Cierra la puerta, pero por dentro; es decir, contigo en tu interior. Presta atención a lo que te configura y de identifica.
«Hay personas tan enfermas y acostumbradas a estarse en cosas exteriores, que no hay remedio ni parece que pueden entrar dentro de sí, porque ya la costumbre la tiene tal de haber siempre tratado con las sabandijas y bestias que están en el cerco del castillo, que ya casi está hecha como ellas; y con ser de natural tan rica y poder tener su conversación no menos que con Dios, no hay remedio.» (Santa Teresa de Jesús).
Ora a tu Padre escondido
Ciertamente este Dios-Padre habla, pero lo hace preferentemente desde el silencio y la soledad.
Amonesta Juan de la Cruz: «Una palabra habló el Padre, que fue su Hijo, y ésta habla siempre en eterno silencio, y en silencio ha de ser oída del alma.»
«¿Pensáis que importa poco para un alma distraída entender esta verdad, y ver que no ha menester para hablar con su Padre eterno ir al cielo, ni para regalarse con él, ni ha menester hablar a voces? Por bajo que hable, está tan cerca que nos oirá; ni ha menester alas para ir a buscarle, sino ponerse en soledad y mirarle dentro de sí y no extrañarse de tan buen huésped; sino con gran humildad hablarle como a Padre, pedirle como a Padre, contarle sus trabajos, pedirle remedio para ellos, entendiendo que no es digna de ser su hija.» (Santa Teresa de Jesús)
- PADRE NUESTRO
Con los ojos cerrados y las manos levantadas recitar la oración del Padrenuestro.
- ORACIÓN CONCLUSIVA:
Abba, Padre. Tú me acompañas en mi caminar. ¡Te necesito tanto! Quiero agradecerte el don de la oración. Gracias por recibirme, por escucharme, por comprenderme. En estos momentos de encuentro, un vivo conocimiento de ti, alumbra el misterio de mi vida y colma mi alma de gratitud.

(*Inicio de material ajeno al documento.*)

(** An amended segment is its own amendment. *)
Lemma amended_idem `{Crc32} c : good_header c -> amended (amended c) = amended c.
Proof.
  intros Hg. destruct (amended_spec c Hg) as (Hg' & Hr & Ht).
  destruct (content_split _ Hg') as (E & _). rewrite Ht, app_nil_r in E.
  by rewrite (amended_eq (amended c) Hg'), <-E.
Qed.

(** ** Theorems *)

Section theorems.
Context `{Crc32}.

(** C18: Recovery without faults always finishes, and either leaves the log and the
    report as promised (pending list = segments on disk, all above the floor; next id
    fresh; good frames kept, tail cut after its last good frame; nothing but flushed
    or headerless segments deleted; quarantined bytes preserved), or refuses to start
    because the tail was written in another format version, leaving every segment
    above the floor untouched. *)
Theorem recover_result lf fs :
  0 <= lf < u64_max -> (forall id, id ∈ segments_of fs -> id < u64_max) ->
  exists fs' r, runs (recover lf) fs fs' r /\
    match r with
    | Ret out => recovered lf fs fs' out
    | Throw e => e = ConfigErr version_error /\ untouched lf fs fs' /\
        exists tail c, last (segments_of fs) = Some tail /\ fs !! segment_path tail = Some c /\
          parse_segment_header c = Err (Corrupt UNSUPPORTED_VERSION)
    | Halted => False
    end.
Proof.
  intros Hlf Hids. destruct (last (live lf fs)) as [tail|] eqn:El.
  2:{ exists (purged lf fs), (Ret (start_report lf fs)). split; [|by apply recovered_empty].
      apply runs_recover. unfold amend_tail. rewrite El. apply runs_ret. }
  destruct (tail_facts lf fs Hlf Hids tail El) as (Hls & Ht & H0 & c & Hc & Hp).
  destruct (parse_segment_header c) as [i|[n g|why]] eqn:Eh.
  - assert (good_header c) as Hg by (by exists i).
    do 2 eexists. split; [by apply (runs_recover_scanned lf fs Hlf Hids tail c)|].
    by apply recovered_scanned.
  - do 2 eexists. split; [by apply (runs_recover_absent lf fs Hlf Hids tail c n g)|].
    apply (recovered_without lf fs Hlf Hids tail c _ [tail] (0 + zlen c) []); try done.
    + intros [i Hi]. congruence.
    + intros id Hid Hn. apply lookup_delete_ne, segment_path_ne; [done..|congruence].
    + apply lookup_delete_eq.
    + left. split_and!; [done..|]. by eapply parse_header_truncated.
  - pose proof (runs_recover_corrupt lf fs Hlf Hids tail c why El Hc Eh) as Hr.
    destruct (version_mismatch why) eqn:Ev; do 2 eexists; (split; [exact Hr|]).
    + split_and!; [done|intros id Hid Hi0; by apply purged_above|].
      exists tail, c. apply bool_decide_eq_true in Ev as ->. done.
    + apply (recovered_without lf fs Hlf Hids tail c _ [] 0 [tail]); try done.
      * intros [i Hi]. congruence.
      * intros id Hid Hn. by apply quarantine_others.
      * rewrite lookup_insert_ne by (by apply corrupt_path_ne). apply lookup_delete_eq.
      * right. split_and!; [done..|apply lookup_insert_eq].
Qed.

(** C19: Crash safety. Whatever I/O errors occur and wherever the process stops during
    recovery, every segment above the flushed floor that has a good header is still in
    the log with a good header and exactly the same good frames. *)
Theorem recover_keeps_frames lf w id c :
  0 <= lf -> lf < id < u64_lim ->
  files w !! segment_path id = Some c -> good_header c ->
  exists c', files (recover lf w).1 !! segment_path id = Some c' /\
    good_header c' /\ records c' = records c.
Proof.
  intros Hlf Hid Hc Hg. pose proof (triple_recover lf (files w) Hlf w eq_refl) as [Hk _].
  destruct (Hk id c Hid ltac:(lia) Hc Hg) as [E|E]; rewrite E.
  - eauto.
  - destruct (amended_spec c Hg) as (Hg' & Hr & _). eauto.
Qed.

(** Recovery is idempotent. When the tail has a good header, running recovery
    again on the disk it left (after a crash, before anything was written) reports the
    same pending segments, tail, frame count and next id, discards and deletes nothing
    and changes no file. *)
Theorem recover_idempotent lf fs tail c :
  0 <= lf < u64_max -> (forall id, id ∈ segments_of fs -> id < u64_max) ->
  last (live lf fs) = Some tail -> fs !! segment_path tail = Some c -> good_header c ->
  exists fs' out, runs (recover lf) fs fs' (Ret out) /\ rc_tail out = Some tail /\
    runs (recover lf) fs' fs'
      (Ret (mkRecovery [] (rc_pending out) (Some tail) (rc_tail_frames out) 0 [] (rc_next out))).
Proof.
  intros Hlf Hids El Hc Hg. destruct (tail_facts lf fs Hlf Hids tail El) as (Hls & Ht & H0 & c' & Hc' & Hp).
  pose proof (recovered_scanned lf fs Hlf Hids tail c El Hc Hg) as Hrec.
  set (fs' := <[segment_path tail := amended c]> (purged lf fs)) in *.
  do 2 eexists. split; [by apply (runs_recover_scanned lf fs Hlf Hids tail c)|]. split; [done|]. cbn.
  pose proof (rec_pending _ _ _ _ Hrec) as Hseg. cbn in Hseg.
  assert (live lf fs' = live lf fs) as Elive.
  { unfold live at 1. rewrite <-Hseg. apply filter_all. by apply live_above. }
  assert (filter (fun id => id <= lf) (segments_of fs') = []) as Enone.
  { apply filter_none. rewrite <-Hseg. intros id Hid. apply live_above in Hid; [lia|done]. }
  assert (purged lf fs' = fs') as Epur by (unfold purged; by rewrite Enone).
  assert (fs' !! segment_path tail = Some (amended c)) as Hc2 by apply lookup_insert_eq.
  destruct (amended_spec c Hg) as (Hg2 & Hr2 & Ht2).
  assert (forall id, id ∈ segments_of fs' -> id < u64_max) as Hids'.
  { rewrite <-Hseg. intros id Hid. apply list_elem_of_filter in Hid as [_ Hid]. auto. }
  pose proof (runs_recover_scanned lf fs' Hlf Hids' tail (amended c)) as Hr.
  rewrite Elive, Epur, amended_idem, (insert_id fs'), Hr2, Ht2 in Hr by done.
  unfold start_report in Hr |- *. cbn in Hr |- *.
  rewrite Enone, <-Hseg, El in Hr. rewrite Hls. by apply Hr.
Qed.
End theorems.

(** ** Closed instances *)

#[local] Existing Instance Crc32_ieee.
(* ===== verification/Merge.v ===== *)
(** * Merge: sorting a flush within a memory budget ([flush/merge.rs])

    Records accumulate in a [Batch] (an arena of frames and fixed-size entries that
    point into it); over budget it is sorted and spilled as one run file per group;
    the runs and the last batch are merged k ways through a heap of source indices.

    The trait [Source] is a class with its contract, [SourceLaws]; the merge is
    verified against the contract, and the two implementations, the slice of the
    batch ([MemRun]) and the run file ([RunReader]), are shown to satisfy it in the
    files MergeProofs and BatchProofs. *)

From Stdlib Require Import ZArith Lia.
From Stdlib Require Import Strings.Byte.
From S2P Require Import Prelude Text Record Codec Disk Heap.
Open Scope Z_scope.

Definition RUNS_DIR : bytes := lit "runs".
Definition ARRIVAL_BYTES : Z := 16.
Definition runs_dir : path := [RUNS_DIR].

(** The error of a damaged run file. *)
Definition run_corrupt (what : string) : IoError := InvalidData what.

(** [(series, epoch)]. *)
Abbreviation GroupKey := (bytes * Z)%type.

(** ** The batch *)

(** [struct MemEntry]. *)
Record MemEntry := mkEntry {
  me_ts : Z;
  me_arrival : Z * Z;
  me_frame : Z;
  me_frame_len : Z;
  me_group : Z;
  me_id_off : Z;
  me_id_len : Z
}.

(** [struct Batch]. *)
Record Batch := mkBatch {
  b_arena : bytes;
  b_entries : list MemEntry;
  b_groups : list GroupKey;
  b_deduplicated : Z
}.

Definition batch_default : Batch := mkBatch [] [] [] 0.

(** [groups[i]] for an index in range. *)
Definition group_at (groups : list GroupKey) (i : Z) : GroupKey :=
  nth (Z.to_nat i) groups ([], 0).

(** [groups.iter().position(..)]. *)
Fixpoint position (key : GroupKey) (groups : list GroupKey) (i : Z) : option Z :=
  match groups with
  | [] => None
  | g :: groups' => if decide (g = key) then Some i else position key groups' (i + 1)
  end.

(** [Batch::intern]: the index of the key and the table it is in. *)
Definition intern (b : Batch) (key : GroupKey) : Z * list GroupKey :=
  let scan :=
    match position key (b_groups b) 0 with
    | Some i => (i, b_groups b)
    | None => (zlen (b_groups b ++ [key]) - 1, b_groups b ++ [key])
    end in
  match last (b_entries b) with
  | Some e => if decide (group_at (b_groups b) (me_group e) = key)
              then (me_group e, b_groups b) else scan
  | None => scan
  end.

(** [Batch::push]. The id is a subslice of the frame: its offset there and its
    length, both stored in 16 bits. *)
Definition push (b : Batch) (group : GroupKey) (ts : Z) (id_off id_len : Z)
    (arrival : Z * Z) (frame : bytes) : Batch :=
  let '(g, groups) := intern b group in
  let entry := mkEntry ts arrival (zlen (b_arena b)) (zlen frame mod u32_lim) g
                 (id_off mod u16_lim) (id_len mod u16_lim) in
  mkBatch (b_arena b ++ frame) (b_entries b ++ [entry]) groups (b_deduplicated b).

(** [size_of::<MemEntry>()]: 44 bytes of fields at alignment 8. *)
Definition ENTRY_BYTES : Z := 48.

Definition batch_bytes (b : Batch) : Z := zlen (b_arena b) + zlen (b_entries b) * ENTRY_BYTES.

Definition batch_is_empty (b : Batch) : bool := (zlen (b_entries b) =? 0).

(** [Batch::id]. *)
Definition entry_id (arena : bytes) (e : MemEntry) : bytes :=
  let start := me_frame e + me_id_off e in slice start (start + me_id_len e) arena.

Definition entry_frame (arena : bytes) (e : MemEntry) : bytes :=
  slice (me_frame e) (me_frame e + me_frame_len e) arena.

(** The [order] table of [Batch::sort]: the rank of each group's key. *)
Definition rank (groups : list GroupKey) : list nat :=
  sort_by_key (fun i => nth i groups ([], 0)) (seq 0 (length groups)).

Definition order_table (groups : list GroupKey) : list Z :=
  foldl (fun order p => <[p.2 := Z.of_nat p.1]> order)
    (replicate (length groups) 0) (imap pair (rank groups)).

Definition order_at (groups : list GroupKey) (g : Z) : Z :=
  nth (Z.to_nat g) (order_table groups) 0.

Definition sort_key (b : Batch) (e : MemEntry) : Z * Z * bytes * (Z * Z) :=
  (order_at (b_groups b) (me_group e), me_ts e, entry_id (b_arena b) e, me_arrival e).

(** The closure of [dedup_by]. *)
Definition same_record (arena : bytes) (later first : MemEntry) : bool :=
  (me_group later =? me_group first) && (me_ts later =? me_ts first)
  && bool_decide (entry_id arena later = entry_id arena first).

(** [Batch::sort]. *)
Definition batch_sort (b : Batch) : Batch :=
  let sorted := sort_by_key (sort_key b) (b_entries b) in
  let kept := dedup_by (same_record (b_arena b)) sorted in
  mkBatch (b_arena b) kept (b_groups b) (b_deduplicated b + (zlen sorted - zlen kept)).
(* ===== verification/Sources.v ===== *)
(** * Sources: the two implementations of [Source] keep the contract

    [MemRun] walks a slice of the batch's entries; [RunReader] parses a run file. A
    run file is the concatenation of its entries, and reading it yields them back. *)

From Stdlib Require Import ZArith Lia.
From Stdlib Require Import Strings.Byte.
From S2P Require Import Prelude Text Record Codec CodecProofs Disk Heap Merge MergeProofs.
Open Scope Z_scope.

(** ** The in-memory slice *)

Definition mem_streams (m : MemRun) (l : list Head) : Prop :=
  (mr_pos m < length (mr_entries m))%nat /\
  l = entry_head (mr_arena m) <$> drop (mr_pos m) (mr_entries m).

Lemma drop_lookup {A} (l : list A) n : (n < length l)%nat ->
  exists x, l !! n = Some x /\ drop n l = x :: drop (n + 1) l.
Proof.
  intros Hn. destruct (lookup_lt_is_Some_2 l n Hn) as [x Hx]. exists x. split; [done|].
  rewrite Nat.add_1_r. by apply drop_S.
Qed.

#[export] Program Instance mem_laws : SourceLaws MemRun := {| streams := mem_streams |}.
Next Obligation.
  intros m l [Hp ->]. destruct (drop_lookup _ _ Hp) as (e & He & ->). eexists. cbn.
  unfold mem_head. by rewrite He.
Qed.
Next Obligation.
  intros m h rest [Hp Hl]. destruct (drop_lookup _ _ Hp) as (e & He & Hd). rewrite Hd in Hl.
  cbn in Hl. injection Hl as -> ->. eexists. split.
  - intros fs. unfold runs. cbn [src_advance mem_source]. unfold mem_advance, mret, io_ret.
    cbn [mr_pos mr_entries mr_arena]. do 3 f_equal.
    destruct (Nat.ltb_spec (mr_pos m + 1) (length (mr_entries m))) as [Hlt|Hge].
    + rewrite bool_decide_eq_false_2; [done|]. intros E. apply fmap_nil_inv in E.
      apply (f_equal length) in E. rewrite length_drop in E. cbn in E. lia.
    + rewrite bool_decide_eq_true_2; [done|]. by rewrite drop_ge by lia.
  - intros Hne. split; cbn; [|done].
    destruct (decide (mr_pos m + 1 < length (mr_entries m))%nat) as [|Hge]; [done|].
    exfalso. apply Hne. by rewrite drop_ge by lia.
Qed.
Next Obligation. intros m. apply constant_ret. Qed.
Next Obligation.
  intros m l [Hp ->]. rewrite length_fmap, length_drop. cbn. lia.
Qed.
Next Obligation. intros m P. by apply triple_ret. Qed.

(** ** The run file *)

Definition run_bytes (l : list Head) : bytes :=
  concat ((fun h => run_entry (h_arrival h) (h_frame h)) <$> l).

(** A record whose frame carries its key and whose arrival fits its fields. *)
Definition head_ok (h : Head) : Prop :=
  (0 <= (h_arrival h).1 < u64_lim) /\ (0 <= (h_arrival h).2 < u64_lim) /\
  verified_sort_key (h_frame h) = Ok (h_ts h, h_id h, zlen (h_frame h)).

Definition reader_at (h : Head) (rest : list Head) : RunReader :=
  mkRunReader (run_bytes rest) (h_ts h) (h_arrival h) (h_frame h) (h_id h).

Definition run_streams (r : RunReader) (l : list Head) : Prop :=
  exists h rest, l = h :: rest /\ r = reader_at h rest /\ Forall head_ok (h :: rest).

(** The length [cur_sort_key] reports is the one it is given. *)
Lemma cur_sort_key_len n c ts id m c' : cur_sort_key n c = Ok (ts, id, m, c') -> m = n.
Proof.
  unfold cur_sort_key, mbind, cur_bind. intros E.
  destruct (cur_u64 c) as [[? c1]|]; [|done]. destruct (cur_u32 c1) as [[? c2]|]; [|done].
  destruct (cur_u16 c2) as [[n1 c3]|]; [|done]. destruct (cur_take n1 c3) as [[? c4]|]; [|done].
  destruct (cur_u16 c4) as [[n2 c5]|]; [|done]. destruct (cur_take n2 c5) as [[? c6]|]; [|done].
  unfold mret, cur_ret in E. by simplify_eq.
Qed.

Lemma verified_frame f ts id :
  verified_sort_key f = Ok (ts, id, zlen f) ->
  exists crc4 payload, f = framed crc4 payload [] /\ zlen crc4 = 4 /\ zlen payload < u32_lim.
Proof.
  unfold verified_sort_key, mbind, result_bind. intros E.
  destruct (frame_extent f usize_max) as [[payload n]|] eqn:Ef; [|done].
  apply frame_extent_Ok in Ef as (crc4 & rest & -> & Hc & -> & _ & Hu).
  assert (zlen (framed crc4 payload rest) = FRAME_HEADER_BYTES + zlen payload) as Hl.
  { destruct (cur_sort_key _ _) as [[[[ts' id'] m] c]|] eqn:Ec; [|done]. cbn in E. simplify_eq.
    by apply cur_sort_key_len in Ec. }
  exists crc4, payload. split_and!; [|done|done].
  assert (rest = []) as -> by (apply zlen_zero; unfold framed, FRAME_HEADER_BYTES in Hl; zlen_lia). done.
Qed.

Lemma runs_corrupt_on_err {A : Type} (m : io (result IoError A)) fs a :
  runs m fs fs (Ret (Ok a)) -> runs (corrupt_on_err m) fs fs (Ret a).
Proof. intros Hm. eapply runs_bind; [exact Hm|]. apply runs_ret. Qed.

Lemma runs_read_eof fs n : runs (read_exact_or_eof [] n) fs fs (Ret (Ok None)).
Proof. done. Qed.

Lemma runs_read_some fs (a b : bytes) n :
  zlen a = n -> 0 < n -> runs (read_exact_or_eof (a ++ b) n) fs fs (Ret (Ok (Some (a, b)))).
Proof.
  intros Ha Hn. eapply runs_bind; [by apply runs_call_eq|]. cbv beta iota.
  destruct (Z.eqb_spec (zlen (a ++ b)) 0); [zlen_lia|].
  destruct (Z.ltb_spec (zlen (a ++ b)) n); [zlen_lia|].
  replace (Z.to_nat n) with (length a) by (unfold zlen in Ha; lia).
  rewrite take_app_length, drop_app_length. apply runs_ret.
Qed.

Lemma runs_read_exact fs (a b : bytes) n :
  zlen a = n -> runs (read_exact (a ++ b) n) fs fs (Ret (Ok (a, b))).
Proof.
  intros Ha. eapply runs_bind; [by apply runs_call_eq|]. cbv beta iota.
  destruct (Z.ltb_spec (zlen (a ++ b)) n); [zlen_lia|].
  replace (Z.to_nat n) with (length a) by (unfold zlen in Ha; lia).
  rewrite take_app_length, drop_app_length. apply runs_ret.
Qed.

(** Reading the next entry of a run. *)
Lemma runs_read_next r h rest fs :
  rr_input r = run_bytes (h :: rest) -> head_ok h ->
  runs (read_next r) fs fs (Ret (reader_at h rest, true)).
Proof.
  intros Hin (Hs & Ho & Hv). destruct (verified_frame _ _ _ Hv) as (crc4 & payload & Hf & Hc & Hu).
  set (len4 := le_bytes 4 (zlen payload)).
  set (hd := le_bytes 8 (h_arrival h).1 ++ le_bytes 8 (h_arrival h).2 ++ len4 ++ crc4).
  assert (rr_input r = hd ++ payload ++ run_bytes rest) as E.
  { rewrite Hin. unfold run_bytes, hd, len4. cbn. unfold run_entry. rewrite Hf. unfold framed.
    rewrite app_nil_r. by rewrite <-!app_assoc. }
  assert (zlen hd = ARRIVAL_BYTES + FRAME_HEADER_BYTES) as Hlen
    by (unfold hd, len4, ARRIVAL_BYTES, FRAME_HEADER_BYTES; zlen_lia).
  unfold read_next. rewrite E. eapply runs_bind.
  { apply runs_corrupt_on_err, runs_read_some; [done|reflexivity]. }
  cbv beta iota zeta.
  assert (slice 0 8 hd = le_bytes 8 (h_arrival h).1) as ->
    by exact (slice_prefix (le_bytes 8 (h_arrival h).1) _).
  assert (slice 8 16 hd = le_bytes 8 (h_arrival h).2) as ->
    by exact (slice_app_mid (le_bytes 8 (h_arrival h).1) (le_bytes 8 (h_arrival h).2) _).
  assert (slice 16 20 hd = len4) as ->.
  { unfold hd. rewrite app_assoc. apply (slice_app_mid (le_bytes 8 (h_arrival h).1
      ++ le_bytes 8 (h_arrival h).2) len4 crc4). }
  assert (drop (Z.to_nat ARRIVAL_BYTES) hd = len4 ++ crc4) as -> by done.
  assert (le_val len4 = zlen payload) as ->
    by (apply (le_val_bytes_small 4); split; [zlen_lia|done]).
  eapply runs_bind; [by apply runs_corrupt_on_err, runs_read_exact|]. cbv beta iota.
  assert ((len4 ++ crc4) ++ payload = h_frame h) as ->.
  { rewrite Hf. unfold framed. by rewrite app_nil_r, <-app_assoc. }
  rewrite Hv. rewrite (le_val_bytes_small 8 _ Hs), (le_val_bytes_small 8 _ Ho).
  rewrite <-surjective_pairing. apply runs_ret.
Qed.

Lemma run_bytes_cons h l :
  run_bytes (h :: l) = run_entry (h_arrival h) (h_frame h) ++ run_bytes l.
Proof. reflexivity. Qed.

Lemma run_bytes_size l : Forall head_ok l -> (length l <= length (run_bytes l))%nat.
Proof.
  induction 1 as [|h l Hh Hl IH]; [done|]. rewrite run_bytes_cons, length_app.
  unfold run_entry. rewrite !length_app, !length_le_bytes. cbn [length]. lia.
Qed.

(** Reading keeps the files as they are. *)
Lemma triple_tick (P : Files -> Prop) : triple P read_tick P (fun _ => P).
Proof. apply triple_whole; [apply _|cbn; auto..]. Qed.

Lemma triple_read_next (P : Files -> Prop) r : triple P (read_next r) P (fun _ => P).
Proof.
  unfold read_next, corrupt_on_err, read_exact_or_eof, read_exact.
  repeat match goal with
  | |- triple _ (mbind _ _) _ _ => eapply (triple_bind _ _ (fun _ => P)); [|intros ?]
  | |- triple _ read_tick _ _ => apply triple_tick
  | |- triple _ (mret _) _ _ => by apply triple_ret
  | |- triple _ (throw _) _ _ => by apply triple_throw
  | |- triple _ (match ?x with _ => _ end) _ _ => destruct x
  | |- triple _ ?m _ _ => progress cbv beta iota zeta
  end.
Qed.

(** A failed read is an error, so what is read does not depend on the faults. *)
Lemma constant_corrupt {A : Type} (x : result IoError A) :
  constant (corrupt_on_err (r ← read_tick; match r with Err e => mret (Err e) | Ok _ => mret x end)).
Proof.
  intros w1 w2. unfold corrupt_on_err, mbind, io_bind, read_tick. cbn [exec]. unfold perform.
  destruct (script w1) as [|[] ?], (script w2) as [|[] ?]; cbn; try done; destruct x; cbn; try done;
    by destruct (script w1).
Qed.

Lemma constant_read_next r : constant (read_next r).
Proof.
  unfold read_next. apply constant_bind.
  - pose proof (constant_corrupt (if zlen (rr_input r) =? 0 then Ok None
      else if zlen (rr_input r) <? ARRIVAL_BYTES + FRAME_HEADER_BYTES then Err (OtherIo "truncated entry")
      else Ok (Some (take (Z.to_nat (ARRIVAL_BYTES + FRAME_HEADER_BYTES)) (rr_input r),
             drop (Z.to_nat (ARRIVAL_BYTES + FRAME_HEADER_BYTES)) (rr_input r))))) as Hc.
    unfold read_exact_or_eof. destruct (_ =? _); [exact Hc|]. destruct (_ <? _); exact Hc.
  - intros [[head input]|]; [|apply constant_ret]. cbv zeta. apply constant_bind.
    + pose proof (constant_corrupt (if zlen input <? le_val (slice 16 20 head)
        then Err (OtherIo "failed to fill whole buffer")
        else Ok (take (Z.to_nat (le_val (slice 16 20 head))) input,
                 drop (Z.to_nat (le_val (slice 16 20 head))) input))) as Hc.
      unfold read_exact. destruct (_ <? _); exact Hc.
    + intros [payload rest]. cbv zeta. destruct (verified_sort_key _) as [[[ts id] n]|];
        [apply constant_ret|apply constant_throw].
Qed.

#[export] Program Instance run_laws : SourceLaws RunReader := {| streams := run_streams |}.
Next Obligation. intros r l (h & rest & -> & -> & _). eexists. by destruct h. Qed.
Next Obligation.
  intros r h rest (h' & rest' & [= <- <-] & -> & Hok). apply Forall_cons in Hok as [Hh Hrest].
  destruct rest as [|h2 rest].
  - eexists. split; [|done]. intros fs. done.
  - apply Forall_cons in Hrest as [Hh2 Hrest]. exists (reader_at h2 rest). split.
    + intros fs. rewrite bool_decide_eq_false_2 by done. by apply runs_read_next.
    + intros _. exists h2, rest. auto.
Qed.
Next Obligation. intros r. apply constant_read_next. Qed.
Next Obligation.
  intros r l (h & rest & -> & -> & Hok). apply Forall_cons in Hok as [_ Hrest].
  pose proof (run_bytes_size rest Hrest). cbn. lia.
Qed.
Next Obligation. intros r P. apply triple_read_next. Qed.

(** ** Either of them *)

Definition boxed_streams (s : RunReader + MemRun) (l : list Head) : Prop :=
  match s with inl r => streams r l | inr m => streams m l end.

#[export] Program Instance boxed_laws : SourceLaws (RunReader + MemRun) :=
  {| streams := boxed_streams |}.
Next Obligation.
  intros [r|m] l Hs; [exact (streams_head r l Hs)|exact (streams_head m l Hs)].
Qed.
Next Obligation.
  intros [r|m] h rest Hs.
  - destruct (streams_advance r h rest Hs) as (s' & Ha & Hs'). exists (inl s'). split; [|done].
    intros fs. eapply runs_bind; [apply Ha|]. apply runs_ret.
  - destruct (streams_advance m h rest Hs) as (s' & Ha & Hs'). exists (inr s'). split; [|done].
    intros fs. eapply runs_bind; [apply Ha|]. apply runs_ret.
Qed.
Next Obligation.
  intros [r|m]; (apply constant_bind; [apply advance_constant|]; intros [? ?]; apply constant_ret).
Qed.
Next Obligation.
  intros [r|m] l Hs; [exact (streams_size r l Hs)|exact (streams_size m l Hs)].
Qed.
Next Obligation.
  intros [r|m] P; (eapply triple_bind; [apply advance_keeps|]; intros [? ?]; by apply triple_ret).
Qed.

Por Jesucristo nuestro Señor.
- ORACIÓN DEL JUBILEO
Padre que estás en el cielo,
la fe que nos has donado en
tu Hijo Jesucristo, nuestro hermano,
y la llama de caridad
infundida en nuestros corazones por el Espíritu Santo,
despierten en nosotros la bienaventurada esperanza
en la venida de tu Reino.
Tu gracia nos transforme
en dedicados cultivadores de las semillas del Evangelio
que fermenten la humanidad y el cosmos,
en espera confiada
de los cielos nuevos y de la tierra nueva,
cuando vencidas las fuerzas del mal,
se manifestará para siempre tu gloria.
La gracia del Jubileo
reavive en nosotros, Peregrinos de Esperanza,
el anhelo de los bienes celestiales
y derrame en el mundo entero
la alegría y la paz
de nuestro Redentor.
A ti, Dios bendito eternamente,
sea la alabanza y la gloria por los siglos.
Amén.
- CANTO O REZO DE LA SALVE A MARIA MAESTRA DE ORACIÓN.